The jury members for the 2019 Australian Poetry & NAHR Eco-Poetry Fellowship are: Simon Eales, Anne Elvey, Dan Disney and Magan Magan

Simon Eales, who held the inaugural AP/NAHR residency in 2017, is a poet, performance artist, and researcher from Melbourne, a colonial city occupying the banks of Narrm. He has published critical and poetic work in CorditeRabbitDon’t Do It, and Street Press Australia, and is working towards a PhD in the Poetics Program at SUNY Buffalo, where he teaches. In 2015, his Masters dissertation on radical poetics won the University of Melbourne’s Percival Serle prize. He regularly performs his work, and recently put out the chapbook, Deathroll & Netbag, through LifeStorage Live Press.

Photo of Simon Eales: Lesley Synge

Anne Elvey is author of White on White (Cordite Books 2018), Kin (Five Islands Press 2014) and This Flesh That You Know (Leaf Press 2015), and, with Massimo D’Arcangelo and Helen Moore, co-author of Intatto-Intact (La Vita Felice, 2017). She edited the ebook hope for whole: poets speak up to Adani (Rosslyn Avenue Productions, 2018) and is managing editor of Plumwood Mountain: An Australian Journal of Ecopoetry and Ecopoetics. Anne lives on Boonwurrung Country in Seaford, Victoria, and pays her respects to the elders past, present and emerging recognising that their sovereignty has not been ceded. She holds honorary appointments at Monash University and University of Divinity, Melbourne, Australia. Anne spent nearly a week at NAHR in Sottochiesa in August 2017 and recommends it highly.
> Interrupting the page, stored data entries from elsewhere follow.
(* ===== verification/Range.v ===== *)
(** * Range: byte ranges of a response, nsd/range.c.

    [ParseRangeOffsets] reads the Range header into an array of ranges,
    [NsConnParseRange] turns the ranges into the vector of memory and file ranges
    that [Ns_ConnSendFileVec] sends (SendVec).  The headers of the request are
    arguments, those of the reply part of the result; writing outside of an array
    is [None]. *)

From S2P Require Import Prelude Str HttpTime SendVec.

Record Range := mkRange { start : Z; end_ : Z }.

Definition NS_MAX_RANGES : Z := 32.

(** The cast of a [size_t] to [off_t]. *)
Definition off_t (z : Z) : Z := (z + 2 ^ 63) mod 2 ^ 64 - 2 ^ 63.

(** The syntax of one range: its bounds and what follows it, or [None] for a syntax
    error. *)
Definition range_spec (objLength : Z) (s : list Z) : option (Z * Z * list Z) :=
  if at_digit s then
    let '(st, s, _) := strtol s 10 in
    match s with
    | c :: s =>
        if c =? 45 then
          if at_digit s then
            let '(e, s, _) := strtol s 10 in
            Some (st, if off_t objLength <=? e then off_t objLength - 1 else e, s)
          else Some (st, off_t objLength - 1, s)
        else None
    | [] => None
    end
  else match s with
  | c :: s =>
      if c =? 45 then
        if at_digit s then
          let '(e, s, _) := strtol s 10 in
          let e := if off_t objLength <=? e then off_t objLength else e in
          let st := off_t objLength - e in
          Some (st, st + e - 1, s)
        else None
      else None
  | [] => None
  end.

(** The check of the end of a range. *)
Definition range_end (s : list Z) : option (list Z) :=
  match s with
  | [] => Some []
  | c :: s => if c =? 44 then Some s else None
  end.

(** The end of the loop: the number of ranges with the array, 416 (-1), or the header
    is ignored (0). *)
Inductive RangeResult := Ranges (count : Z) (ranges : list Range) | NotSatisfiable | Ignored.

Definition far_apart (this prev : Range) : bool :=
  (end_ prev + 1 <? start this) || (negb (start prev =? 0) && (end_ this <? start prev - 1)).

(** Every round consumes a character of the string. *)
Fixpoint range_loop (fuel : nat) (s : list Z) (objLength maxRanges : Z) (ranges : list Range) (rangeCount : Z)
    (prevPtr : option Z) : option RangeResult :=
  match s with
  | [] => Some (Ranges rangeCount ranges)
  | _ =>
      match fuel with
      | O => None
      | S fuel =>
          if rangeCount =? maxRanges then Some (Ranges rangeCount ranges) else
          match range_spec objLength s with
          | None => Some Ignored
          | Some (st, e, s) =>
              match range_end s with
              | None => Some Ignored
              | Some s =>
                  let this := mkRange st e in
                  ranges ← aset ranges rangeCount this;
                  if off_t objLength <=? st then Some NotSatisfiable else
                  if e <? st then Some Ignored else
                  match prevPtr with
                  | None => range_loop fuel s objLength maxRanges ranges (rangeCount + 1) (Some rangeCount)
                  | Some i =>
                      prev ← aget ranges i;
                      if far_apart this prev
                      then range_loop fuel s objLength maxRanges ranges (rangeCount + 1) (Some rangeCount)
                      else
                        ranges ← aset ranges i (mkRange (Z.min (start prev) st) (Z.max (end_ prev) e));
                        range_loop fuel s objLength maxRanges ranges rangeCount prevPtr
                  end
              end
          end
      end
  end.
Lemma upto_split needle s t : upto needle s = Some t -> exists r, s = t ++ needle ++ r.
Proof.
  unfold upto. destruct (strstr _ _) as [p|] eqn:E; [|done]. cbn [mbind option_bind]. intros [= <-].
  destruct (strstr_split _ _ _ E) as (q & r & Eq & ->). destruct (before_nul_prefix s) as [u Eu].
  exists (r ++ u). rewrite Eq, take_app_length' by (rewrite !length_app; lia). rewrite Eu at 1. by rewrite Eq, <- !app_assoc.
Qed.

Lemma upto_grows needle s t s' : needle <> [] -> upto needle s = Some t -> upto needle (s ++ s') = Some t.
Proof.
  intros Hn. unfold upto. destruct (strstr _ _) as [p|] eqn:E; [|done]. cbn [mbind option_bind]. intros [= <-].
  destruct (before_nul_grows s s') as [u ->]. rewrite (strstr_app _ _ _ _ Hn E). cbn [mbind option_bind]. f_equal.
  destruct (strstr_split _ _ _ E) as (q & r & -> & ->). rewrite !length_app.
  rewrite <- (app_assoc q), !take_app_length' by lia. done.
Qed.

(** ** One chunk *)

Lemma chunk_size_nonneg ln n : chunk_size ln = Some n -> 0 <= n.
Proof.
  unfold chunk_size. destruct (strtol ln 16) as [[v e] er]. destruct er; [done|]. destruct (Z.ltb_spec v 0); [done|].
  case_bool_decide; [done|]. destruct (Ns_StrTrimLeft e) as [|c ?]; [|destruct (c =? 59)]; intros [= <-]; done || lia.
Qed.

(** An input with the line of a chunk. *)
Lemma next_chunk_line s ln n : upto CRLF s = Some ln -> chunk_size ln = Some n ->
  exists body, s = ln ++ CRLF ++ body /\ next_chunk s = chunk_body n body /\ 0 <= n.
Proof.
  intros Hu Hn. destruct (upto_split _ _ _ Hu) as [body Es]. exists body. split_and!; [done| |by eapply chunk_size_nonneg].
  unfold next_chunk. rewrite Hu, Hn, Es, app_assoc, drop_app_length'; [done|]. rewrite length_app. done.
Qed.

Lemma next_chunk_cases s : next_chunk s = More \/ next_chunk s = Bad \/
  exists ln n body, upto CRLF s = Some ln /\ chunk_size ln = Some n /\ s = ln ++ CRLF ++ body /\ 0 <= n /\ next_chunk s = chunk_body n body.
Proof.
  destruct (upto CRLF s) as [ln|] eqn:Hu; [|left; unfold next_chunk; by rewrite Hu].
  destruct (chunk_size ln) as [n|] eqn:Hn; [|right; left; unfold next_chunk; by rewrite Hu, Hn].
  destruct (next_chunk_line s ln n Hu Hn) as (body & ? & ? & ?). right; right. by exists ln, n, body.
Qed.

Lemma chunk_body_Data n body d rest : 0 <= n -> chunk_body n body = Data d rest ->
  body = d ++ CRLF ++ rest /\ n = Z.of_nat (length d) /\ d <> [].
Proof.
  intros Hpos. unfold chunk_body. destruct (Z.ltb_spec (Z.of_nat (length body)) n) as [|Hlen]; [done|]. destruct (Z.eqb_spec n 0) as [|Hz].
  { case_bool_decide; [done|]. by destruct (upto (CRLF ++ CRLF) body). }
  destruct (drop (Z.to_nat n) body) as [|c0 [|c1 r]] eqn:Ed; [done..|].
  destruct (Z.eqb_spec c0 13) as [->|]; [|done]. destruct (Z.eqb_spec c1 10) as [->|]; [|done]. intros [= <- <-].
  assert (Hl : length (take (Z.to_nat n) body) = Z.to_nat n) by (rewrite length_take; lia).
  split_and!; [|lia|intros E; rewrite E in Hl; cbn in Hl; lia].
  rewrite <- (take_drop (Z.to_nat n) body) at 1. by rewrite Ed.
Qed.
Dan Disney teaches with Sogang University’s English Literature program, in Seoul. A selection of his critical writing, ficto-criticism, co-translations, and book reviews can be found here. Latest collections include Report from a border (co-devised with John Warwicker; light-trap press, 2016), and either, Orpheus (UWA Publishing, 2016).

 

Magan Magan is a writer and poet based in Melbourne. He has read his work at the National Gallery of Victoria, The National Young Writers Festival, The Emerging Writers Festival, The Melbourne Spoken Word and Poetry festival and Melbourne Writers Festival. His work has been published in Hyde magazine, literary arts journal Offset, Cordite Poetry Review, The Suburban Review and anthologies Shots From The Chamber, Hunter Anthology of Contemporary Australian Feminist Poetry. A 2018 Wheeler Centre Hot Desk Fellow and a co editor of Black Inc anthology Growing Up African In Australia. Magan’s first book From Grains to Gold is published with Vulgar Press.